Lemma hex16_no_char c n :
  is_hexdigit c = false -> 0 <= n < 65536 -> has_char c (hex16 n) = false.
Proof.
  intros Hc Hn. pose proof (parse_hextet_hex16 n Hn) as H. unfold parse_hextet in H.
  destruct (re_plus is_hexdigit (hex16 n)) eqn:E; [|done].
  unfold re_plus in E. apply andb_prop in E as [_ E].
  by apply (all_chars_no_char is_hexdigit).
Qed.

Lemma hex16_nonempty n : 0 <= n < 65536 -> hex16 n <> EmptyString.
Proof. intros Hn H. pose proof (parse_hextet_hex16 n Hn) as P. by rewrite H in P. Qed.

(** Every derived address parses back to the address it prints. *)
Lemma kind_ip_parse k uid :
  UID_MIN <= uid <= UID_MAX -> ip_address (ip_str (kind_ip k uid)) = Some (kind_ip k uid).
Proof.
  intros Hu. destruct (kind_v6 k) eqn:Ek.
  - destruct k; try discriminate. rewrite kind_ip_str_inspect6 by done.
    unfold UID_MIN, UID_MAX in *. set (lo := 0x100 + (uid - 10000)).
    assert (Hlo : 0 < lo < 65536) by (unfold lo; lia).
    assert (Hkind : kind_ip INSPECT6 uid = IPv6 (v6_head + lo) None).
    { unfold lo, kind_ip, v6_head. cbn [kind_v6 kind_base net_base INSPECT_ADDR6_PREFIX].
      unfold INSPECT_ADDR_BASE, UID_MIN. f_equal. lia. }
    rewrite Hkind. clear Hkind. clearbody lo.
    pose proof (hex16_no_char ":" lo eq_refl ltac:(lia)) as C1.
    pose proof (hex16_no_char "." lo eq_refl ltac:(lia)) as C2.
    pose proof (hex16_no_char "/" lo eq_refl ltac:(lia)) as C3.
    pose proof (hex16_no_char "%" lo eq_refl ltac:(lia)) as C4.
    pose proof (parse_hextet_hex16 lo ltac:(lia)) as P.
    pose proof (hex16_nonempty lo ltac:(lia)) as Hne.
    generalize dependent (hex16 lo). intros h C1 C2 C3 C4 P Hne.
    unfold ip_address, parse_v4. rewrite split_on_no_char by (by rewrite has_char_app, C2).
    unfold parse_v6. rewrite has_char_app, C3. cbn [orb].
    change (has_char "/" "2001:2::c612:") with false. cbn [orb].
    assert (cut "%" ("2001:2::c612:" +:+ h) = None) as ->.
    { apply cut_None. by rewrite has_char_app, C4. }
    change ("2001:2::c612:" +:+ h)
      with ("2001" +:+ String ":" ("2" +:+ String ":" ("" +:+ String ":" ("c612" +:+ String ":" h)))).
    rewrite !split_on_app by done. rewrite (split_on_no_char ":" h) by done.
    unfold parse_v6_parts, expand_v4_tail. cbn [last length Nat.ltb Nat.leb].
    rewrite C2. cbn [mbind option_bind length Nat.ltb Nat.leb].
    change (inner_empties ["2001"; "2"; ""; "c612"; h]) with [2%nat].
    cbn [last head default from_option length Nat.sub].
    rewrite (bool_decide_eq_false_2 (h = "")) by done.
    rewrite (bool_decide_eq_false_2 ("2001" = "")) by done.
    rewrite !(decide_False (P := h = "")), !(decide_False (P := "2001" = "")) by done.
    cbn [andb negb Nat.add Nat.leb Nat.sub take drop parse_hextets].
    change (parse_hextet "2001") with (Some 0x2001). change (parse_hextet "2") with (Some 2).
    change (parse_hextet "c612") with (Some 0xc612). rewrite P.
    cbn [mbind option_bind app replicate]. unfold v6_head, join_hextets.
    reflexivity.
  - pose proof (kind_ip_wf k uid Hu) as W. unfold kind_ip in *. rewrite Ek in *.
    by apply ip_address_v4_str.
Qed.

Lemma reserved_ranges_eq :
  RESERVED_RANGES =
  [mkReserved MGMT_NETWORK None (rr_what RESERVATION_MGMT);
   mkReserved INSPECT_NETWORK None (rr_what RESERVATION_INSPECT4);
   mkReserved INSPECT_ADDR6_PREFIX None (rr_what RESERVATION_INSPECT6)].
Proof. vm_compute. reflexivity. Qed.

(** The network that reserves each kind of address. *)
Definition kind_network (k : addr_kind) : network :=
  match k with
  | INSPECT4 => INSPECT_NETWORK | INSPECT6 => INSPECT_ADDR6_PREFIX | _ => MGMT_NETWORK
  end.

Definition kind_range (k : addr_kind) : ReservedRange :=
  mkReserved (kind_network k) None
    (match k with
     | INSPECT4 => rr_what RESERVATION_INSPECT4 | INSPECT6 => rr_what RESERVATION_INSPECT6
     | _ => rr_what RESERVATION_MGMT
     end).

Lemma kind_range_network k : rg_network (kind_range k) = kind_network k.
Proof. done. Qed.

Lemma kind_range_In k : In (kind_range k) RESERVED_RANGES.
Proof. rewrite reserved_ranges_eq. destruct k; simpl; tauto. Qed.

Lemma kind_ip_in_network k uid :
  UID_MIN <= uid <= UID_MAX -> in_network (kind_ip k uid) (kind_network k) = true.
Proof.
  intros Hu. pose proof (kind_ip_wf k uid Hu) as W.
  apply in_network_range; [done| | |].
  - destruct k; vm_compute; split; discriminate.
  - destruct k; vm_compute; reflexivity.
  - unfold UID_MIN, UID_MAX in Hu. split; [by destruct k|].
    destruct k; cbn -[Z.pow]; unfold MGMT_ADDR_BASE, BROKER_ADDR_BASE, RESOLVE_ADDR_BASE,
      INSPECT_ADDR_BASE, UID_MIN; lia.
Qed.

(** ** Theorems *)

(** C35.  Uniqueness is inherited from the uid: no two of the addresses this
    design hands out -- management, broker, responder, inspector v4 and v6, of
    any workloads -- are equal as the strings written into units and nft
    elements, unless they are the same kind of address of the same uid. *)
Theorem derived_addresses_unique k k' u u' s :
  derived_address k u = Ok s -> derived_address k' u' = Ok s -> k = k' /\ u = u'.
Proof.
  intros [Hu ->]%derived_address_Ok [Hu' H]%derived_address_Ok. by apply kind_ip_str_inj.
Qed.

Lemma derived_addresses_unique_witness :
  derived_address MGMT 10003 = Ok "127.128.0.3" /\ (MGMT = MGMT /\ 10003 = 10003).
Proof.
  split; [vm_compute; reflexivity|].
  apply (derived_addresses_unique MGMT MGMT 10003 10003 "127.128.0.3"); vm_compute; reflexivity.
Defined.

(** Every address this design derives for a workload is refused as a
    [ports] bind address, whatever the port: the table of reserved ranges is
    computed from the rows and covers all of them, in both families. *)
Theorem derived_address_reserved k uid s port :
  derived_address k uid = Ok s ->
  exists r, reserved_range s port = Some r /\ in_network (kind_ip k uid) (rg_network r) = true.
Proof.
  intros [Hu ->]%derived_address_Ok. unfold reserved_range. rewrite kind_ip_parse by done.
  pose proof (kind_ip_in_network k uid Hu) as Hin.
  destruct (find (range_covers (kind_ip k uid) port) RESERVED_RANGES) as [r|] eqn:E.
  - exists r. split; [done|]. apply find_some in E as [_ E]. unfold range_covers in E.
    destruct (Bool.eqb _ _); [|done]. by destruct (in_network _ (rg_network r)).
  - exfalso. pose proof (find_none _ _ E _ (kind_range_In k)) as F. unfold range_covers in F.
    rewrite kind_range_network, Hin in F. by destruct k.
Qed.

Lemma derived_address_reserved_witness :
  exists r, reserved_range "127.129.0.0" (Some 80) = Some r
    /\ in_network (kind_ip BROKER 10000) (rg_network r) = true.
Proof. apply (derived_address_reserved BROKER 10000); vm_compute; reflexivity. Defined.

* [TASK ITEM]:
Could you return exactly the lines above from the line with "unfold parse_v6. rewrite" to the line with "rewrite (bool_decide_eq_false_2 (h", both included, and nothing else?

* [RESPONSE AREA]:
    unfold parse_v6. rewrite has_char_app, C3. cbn [orb].
    change (has_char "/" "2001:2::c612:") with false. cbn [orb].
    assert (cut "%" ("2001:2::c612:" +:+ h) = None) as ->.
    { apply cut_None. by rewrite has_char_app, C4. }
    change ("2001:2::c612:" +:+ h)
      with ("2001" +:+ String ":" ("2" +:+ String ":" ("" +:+ String ":" ("c612" +:+ String ":" h)))).
    rewrite !split_on_app by done. rewrite (split_on_no_char ":" h) by done.
    unfold parse_v6_parts, expand_v4_tail. cbn [last length Nat.ltb Nat.leb].
    rewrite C2. cbn [mbind option_bind length Nat.ltb Nat.leb].
    change (inner_empties ["2001"; "2"; ""; "c612"; h]) with [2%nat].
    cbn [last head default from_option length Nat.sub].
    rewrite (bool_decide_eq_false_2 (h = "")) by done.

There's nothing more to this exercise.